GOAL OF THE EXERCISE: From the records below, set down exactly the lines starting with the line that contains "Open Scope R_scope." and going on through the line that contains "mu := 0.070;". Nothing else is wanted.

SUPPLIED MATERIAL:
——
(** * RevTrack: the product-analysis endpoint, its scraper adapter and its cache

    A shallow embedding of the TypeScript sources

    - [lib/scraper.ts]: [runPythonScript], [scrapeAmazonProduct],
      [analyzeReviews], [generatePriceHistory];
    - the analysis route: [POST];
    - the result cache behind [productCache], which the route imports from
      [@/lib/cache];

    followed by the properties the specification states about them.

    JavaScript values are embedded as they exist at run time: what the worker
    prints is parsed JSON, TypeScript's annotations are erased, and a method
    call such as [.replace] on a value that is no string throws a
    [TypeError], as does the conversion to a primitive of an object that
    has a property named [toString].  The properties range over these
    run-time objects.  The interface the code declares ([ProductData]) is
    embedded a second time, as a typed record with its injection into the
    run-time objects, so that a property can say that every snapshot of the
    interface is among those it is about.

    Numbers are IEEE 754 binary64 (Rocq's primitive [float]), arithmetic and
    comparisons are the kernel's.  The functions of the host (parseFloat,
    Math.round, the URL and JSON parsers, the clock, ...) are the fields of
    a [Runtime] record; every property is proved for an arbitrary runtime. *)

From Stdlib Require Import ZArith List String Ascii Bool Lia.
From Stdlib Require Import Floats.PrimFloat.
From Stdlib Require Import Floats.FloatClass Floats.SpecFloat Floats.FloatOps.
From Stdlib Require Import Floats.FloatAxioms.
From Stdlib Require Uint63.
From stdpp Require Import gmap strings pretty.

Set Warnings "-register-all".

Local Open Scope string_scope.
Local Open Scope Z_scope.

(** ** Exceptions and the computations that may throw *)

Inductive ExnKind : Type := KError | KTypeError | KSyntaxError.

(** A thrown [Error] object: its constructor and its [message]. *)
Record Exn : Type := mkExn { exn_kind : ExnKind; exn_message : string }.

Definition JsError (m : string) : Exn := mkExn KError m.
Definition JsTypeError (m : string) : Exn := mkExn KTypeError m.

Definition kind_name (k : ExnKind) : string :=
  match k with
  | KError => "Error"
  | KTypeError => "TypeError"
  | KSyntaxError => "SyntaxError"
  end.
——
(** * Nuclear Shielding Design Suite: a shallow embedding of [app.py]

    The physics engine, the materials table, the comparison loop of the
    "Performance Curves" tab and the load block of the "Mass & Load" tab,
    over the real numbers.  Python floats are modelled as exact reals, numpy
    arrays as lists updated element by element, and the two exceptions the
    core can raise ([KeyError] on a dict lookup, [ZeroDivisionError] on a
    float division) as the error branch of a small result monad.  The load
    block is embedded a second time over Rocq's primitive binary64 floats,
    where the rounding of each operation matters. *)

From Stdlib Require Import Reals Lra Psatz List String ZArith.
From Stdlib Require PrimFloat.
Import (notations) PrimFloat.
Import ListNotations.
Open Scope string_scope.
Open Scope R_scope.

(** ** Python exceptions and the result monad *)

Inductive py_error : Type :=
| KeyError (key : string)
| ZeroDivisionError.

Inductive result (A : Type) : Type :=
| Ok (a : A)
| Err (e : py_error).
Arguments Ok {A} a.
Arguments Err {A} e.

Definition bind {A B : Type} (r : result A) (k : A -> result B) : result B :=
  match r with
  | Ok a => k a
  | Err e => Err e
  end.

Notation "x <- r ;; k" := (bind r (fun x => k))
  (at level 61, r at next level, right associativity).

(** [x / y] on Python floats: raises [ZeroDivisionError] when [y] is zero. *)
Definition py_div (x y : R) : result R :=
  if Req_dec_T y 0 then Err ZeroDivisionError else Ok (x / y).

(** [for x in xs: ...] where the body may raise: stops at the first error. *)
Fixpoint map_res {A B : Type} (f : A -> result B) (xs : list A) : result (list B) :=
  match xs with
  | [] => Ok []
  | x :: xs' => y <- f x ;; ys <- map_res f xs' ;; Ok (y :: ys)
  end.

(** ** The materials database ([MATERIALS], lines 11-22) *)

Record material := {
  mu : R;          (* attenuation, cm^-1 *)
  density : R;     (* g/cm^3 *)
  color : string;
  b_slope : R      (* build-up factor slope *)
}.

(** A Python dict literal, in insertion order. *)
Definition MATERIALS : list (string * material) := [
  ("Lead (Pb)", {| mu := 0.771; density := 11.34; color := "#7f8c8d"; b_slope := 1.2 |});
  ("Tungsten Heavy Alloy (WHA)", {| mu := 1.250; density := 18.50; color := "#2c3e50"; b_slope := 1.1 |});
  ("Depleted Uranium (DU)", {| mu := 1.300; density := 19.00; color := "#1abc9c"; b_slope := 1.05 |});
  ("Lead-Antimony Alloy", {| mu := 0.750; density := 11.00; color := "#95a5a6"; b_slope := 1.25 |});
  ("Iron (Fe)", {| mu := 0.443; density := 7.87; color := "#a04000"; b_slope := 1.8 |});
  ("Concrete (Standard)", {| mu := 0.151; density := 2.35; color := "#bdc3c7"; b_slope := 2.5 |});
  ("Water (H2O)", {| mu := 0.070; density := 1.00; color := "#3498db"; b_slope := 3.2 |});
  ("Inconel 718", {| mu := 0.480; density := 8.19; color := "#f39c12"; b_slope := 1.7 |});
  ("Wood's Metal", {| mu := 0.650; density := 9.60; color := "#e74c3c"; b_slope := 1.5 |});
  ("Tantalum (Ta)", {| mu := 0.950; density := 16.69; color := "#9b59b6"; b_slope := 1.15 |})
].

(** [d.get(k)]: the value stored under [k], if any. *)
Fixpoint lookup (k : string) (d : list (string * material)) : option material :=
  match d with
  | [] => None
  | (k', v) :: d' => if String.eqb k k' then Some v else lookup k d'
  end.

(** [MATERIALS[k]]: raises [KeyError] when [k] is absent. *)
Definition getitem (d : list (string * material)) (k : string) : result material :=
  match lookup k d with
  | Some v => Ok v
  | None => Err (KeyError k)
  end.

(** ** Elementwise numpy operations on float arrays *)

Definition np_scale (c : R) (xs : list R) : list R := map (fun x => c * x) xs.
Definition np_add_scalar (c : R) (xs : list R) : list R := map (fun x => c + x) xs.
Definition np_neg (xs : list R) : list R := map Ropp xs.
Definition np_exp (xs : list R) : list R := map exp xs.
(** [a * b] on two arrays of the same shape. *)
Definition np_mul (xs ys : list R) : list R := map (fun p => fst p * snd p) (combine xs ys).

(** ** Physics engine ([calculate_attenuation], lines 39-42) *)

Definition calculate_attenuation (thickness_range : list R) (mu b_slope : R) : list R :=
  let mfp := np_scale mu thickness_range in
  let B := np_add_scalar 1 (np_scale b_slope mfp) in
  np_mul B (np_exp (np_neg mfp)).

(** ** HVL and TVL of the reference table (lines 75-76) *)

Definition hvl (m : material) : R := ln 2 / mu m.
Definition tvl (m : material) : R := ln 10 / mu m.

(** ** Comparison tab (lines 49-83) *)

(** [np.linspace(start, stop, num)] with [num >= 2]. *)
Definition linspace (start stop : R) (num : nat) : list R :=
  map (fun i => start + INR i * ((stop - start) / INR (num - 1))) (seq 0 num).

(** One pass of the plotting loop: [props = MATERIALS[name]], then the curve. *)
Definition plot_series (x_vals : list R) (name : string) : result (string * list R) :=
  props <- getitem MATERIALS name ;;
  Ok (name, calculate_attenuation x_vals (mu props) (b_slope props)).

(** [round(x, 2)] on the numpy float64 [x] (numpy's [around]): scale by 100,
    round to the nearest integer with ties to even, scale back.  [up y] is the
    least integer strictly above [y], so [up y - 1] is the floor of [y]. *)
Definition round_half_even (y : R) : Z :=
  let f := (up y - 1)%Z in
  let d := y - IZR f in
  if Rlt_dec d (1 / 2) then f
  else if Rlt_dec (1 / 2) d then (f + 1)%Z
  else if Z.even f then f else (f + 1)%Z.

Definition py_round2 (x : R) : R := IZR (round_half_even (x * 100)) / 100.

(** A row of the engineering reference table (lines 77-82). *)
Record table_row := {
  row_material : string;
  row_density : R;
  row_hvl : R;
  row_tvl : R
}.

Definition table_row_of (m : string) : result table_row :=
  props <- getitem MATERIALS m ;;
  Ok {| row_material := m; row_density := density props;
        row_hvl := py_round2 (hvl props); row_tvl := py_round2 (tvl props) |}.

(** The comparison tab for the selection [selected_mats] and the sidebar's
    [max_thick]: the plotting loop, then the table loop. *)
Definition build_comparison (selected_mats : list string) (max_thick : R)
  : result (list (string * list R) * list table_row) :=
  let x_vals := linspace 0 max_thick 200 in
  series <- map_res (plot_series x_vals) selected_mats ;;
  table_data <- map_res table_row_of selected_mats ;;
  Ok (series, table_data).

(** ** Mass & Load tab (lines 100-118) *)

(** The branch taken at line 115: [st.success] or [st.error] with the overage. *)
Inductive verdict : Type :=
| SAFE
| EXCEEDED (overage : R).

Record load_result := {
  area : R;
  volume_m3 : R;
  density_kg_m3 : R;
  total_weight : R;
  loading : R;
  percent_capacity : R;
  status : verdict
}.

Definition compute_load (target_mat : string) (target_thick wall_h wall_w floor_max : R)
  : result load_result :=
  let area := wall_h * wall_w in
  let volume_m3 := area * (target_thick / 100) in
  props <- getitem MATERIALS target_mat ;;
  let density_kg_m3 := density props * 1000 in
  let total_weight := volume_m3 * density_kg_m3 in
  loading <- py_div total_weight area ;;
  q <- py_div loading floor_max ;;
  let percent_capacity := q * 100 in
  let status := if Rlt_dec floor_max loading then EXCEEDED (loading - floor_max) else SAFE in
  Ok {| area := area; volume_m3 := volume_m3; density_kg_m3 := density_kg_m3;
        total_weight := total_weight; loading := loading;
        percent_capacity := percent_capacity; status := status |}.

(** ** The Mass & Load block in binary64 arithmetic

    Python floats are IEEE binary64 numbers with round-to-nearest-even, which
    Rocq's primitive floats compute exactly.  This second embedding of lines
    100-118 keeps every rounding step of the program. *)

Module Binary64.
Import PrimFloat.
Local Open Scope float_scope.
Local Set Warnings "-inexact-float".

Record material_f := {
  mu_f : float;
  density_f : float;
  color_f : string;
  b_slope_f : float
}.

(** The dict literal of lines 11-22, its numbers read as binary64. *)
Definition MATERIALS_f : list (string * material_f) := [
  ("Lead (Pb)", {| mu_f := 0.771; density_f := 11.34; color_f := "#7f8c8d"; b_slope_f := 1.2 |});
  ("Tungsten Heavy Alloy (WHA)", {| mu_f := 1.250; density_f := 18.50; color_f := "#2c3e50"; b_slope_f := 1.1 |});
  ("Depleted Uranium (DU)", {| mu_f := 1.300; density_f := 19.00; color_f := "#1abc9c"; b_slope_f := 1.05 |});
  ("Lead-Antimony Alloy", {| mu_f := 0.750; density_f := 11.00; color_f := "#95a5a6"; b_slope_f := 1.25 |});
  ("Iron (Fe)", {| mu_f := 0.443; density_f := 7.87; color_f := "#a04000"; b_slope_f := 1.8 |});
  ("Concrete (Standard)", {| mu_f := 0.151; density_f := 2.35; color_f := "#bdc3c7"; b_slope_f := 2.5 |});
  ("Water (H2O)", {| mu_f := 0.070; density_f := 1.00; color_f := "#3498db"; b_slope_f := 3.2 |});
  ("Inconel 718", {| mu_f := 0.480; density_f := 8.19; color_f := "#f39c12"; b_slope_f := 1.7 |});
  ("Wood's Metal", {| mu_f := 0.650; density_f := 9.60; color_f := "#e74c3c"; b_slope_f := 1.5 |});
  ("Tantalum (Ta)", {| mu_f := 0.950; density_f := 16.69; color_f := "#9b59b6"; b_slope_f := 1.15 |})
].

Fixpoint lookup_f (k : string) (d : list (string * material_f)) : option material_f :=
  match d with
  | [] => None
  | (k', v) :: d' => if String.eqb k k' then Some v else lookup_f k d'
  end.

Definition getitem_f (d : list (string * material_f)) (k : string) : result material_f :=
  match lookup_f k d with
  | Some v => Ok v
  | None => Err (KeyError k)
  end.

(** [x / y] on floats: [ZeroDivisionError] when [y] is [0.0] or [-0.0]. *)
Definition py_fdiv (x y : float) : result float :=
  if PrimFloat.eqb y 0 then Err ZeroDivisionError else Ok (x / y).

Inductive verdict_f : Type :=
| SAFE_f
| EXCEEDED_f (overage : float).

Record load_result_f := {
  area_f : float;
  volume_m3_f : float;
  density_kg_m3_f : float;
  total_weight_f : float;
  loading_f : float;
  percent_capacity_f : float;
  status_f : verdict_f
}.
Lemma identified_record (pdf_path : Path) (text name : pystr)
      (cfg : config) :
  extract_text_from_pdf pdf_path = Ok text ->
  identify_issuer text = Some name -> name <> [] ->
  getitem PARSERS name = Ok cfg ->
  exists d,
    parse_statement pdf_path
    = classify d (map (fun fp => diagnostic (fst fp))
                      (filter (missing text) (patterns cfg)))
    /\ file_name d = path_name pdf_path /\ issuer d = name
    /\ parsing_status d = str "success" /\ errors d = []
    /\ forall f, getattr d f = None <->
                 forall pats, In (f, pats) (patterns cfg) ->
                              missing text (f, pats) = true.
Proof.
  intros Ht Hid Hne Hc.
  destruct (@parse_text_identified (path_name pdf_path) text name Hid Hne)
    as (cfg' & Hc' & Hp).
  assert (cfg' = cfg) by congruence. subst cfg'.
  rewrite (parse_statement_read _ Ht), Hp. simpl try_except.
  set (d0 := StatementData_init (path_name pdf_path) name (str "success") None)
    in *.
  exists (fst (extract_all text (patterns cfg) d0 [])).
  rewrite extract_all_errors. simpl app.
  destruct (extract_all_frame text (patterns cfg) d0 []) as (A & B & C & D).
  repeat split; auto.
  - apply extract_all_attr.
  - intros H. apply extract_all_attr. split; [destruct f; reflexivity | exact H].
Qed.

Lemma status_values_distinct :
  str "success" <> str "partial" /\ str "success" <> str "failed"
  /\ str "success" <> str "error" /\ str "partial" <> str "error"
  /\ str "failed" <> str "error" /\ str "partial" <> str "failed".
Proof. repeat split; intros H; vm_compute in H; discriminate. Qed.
——
ANSWER AREA:
Open Scope R_scope.

(** ** Python exceptions and the result monad *)

Inductive py_error : Type :=
| KeyError (key : string)
| ZeroDivisionError.

Inductive result (A : Type) : Type :=
| Ok (a : A)
| Err (e : py_error).
Arguments Ok {A} a.
Arguments Err {A} e.

Definition bind {A B : Type} (r : result A) (k : A -> result B) : result B :=
  match r with
  | Ok a => k a
  | Err e => Err e
  end.

Notation "x <- r ;; k" := (bind r (fun x => k))
  (at level 61, r at next level, right associativity).

(** [x / y] on Python floats: raises [ZeroDivisionError] when [y] is zero. *)
Definition py_div (x y : R) : result R :=
  if Req_dec_T y 0 then Err ZeroDivisionError else Ok (x / y).

(** [for x in xs: ...] where the body may raise: stops at the first error. *)
Fixpoint map_res {A B : Type} (f : A -> result B) (xs : list A) : result (list B) :=
  match xs with
  | [] => Ok []
  | x :: xs' => y <- f x ;; ys <- map_res f xs' ;; Ok (y :: ys)
  end.

(** ** The materials database ([MATERIALS], lines 11-22) *)

Record material := {
  mu : R;          (* attenuation, cm^-1 *)
  density : R;     (* g/cm^3 *)
  color : string;
  b_slope : R      (* build-up factor slope *)
}.

(** A Python dict literal, in insertion order. *)
Definition MATERIALS : list (string * material) := [
  ("Lead (Pb)", {| mu := 0.771; density := 11.34; color := "#7f8c8d"; b_slope := 1.2 |});
  ("Tungsten Heavy Alloy (WHA)", {| mu := 1.250; density := 18.50; color := "#2c3e50"; b_slope := 1.1 |});
  ("Depleted Uranium (DU)", {| mu := 1.300; density := 19.00; color := "#1abc9c"; b_slope := 1.05 |});
  ("Lead-Antimony Alloy", {| mu := 0.750; density := 11.00; color := "#95a5a6"; b_slope := 1.25 |});
  ("Iron (Fe)", {| mu := 0.443; density := 7.87; color := "#a04000"; b_slope := 1.8 |});
  ("Concrete (Standard)", {| mu := 0.151; density := 2.35; color := "#bdc3c7"; b_slope := 2.5 |});
  ("Water (H2O)", {| mu := 0.070; density := 1.00; color := "#3498db"; b_slope := 3.2 |});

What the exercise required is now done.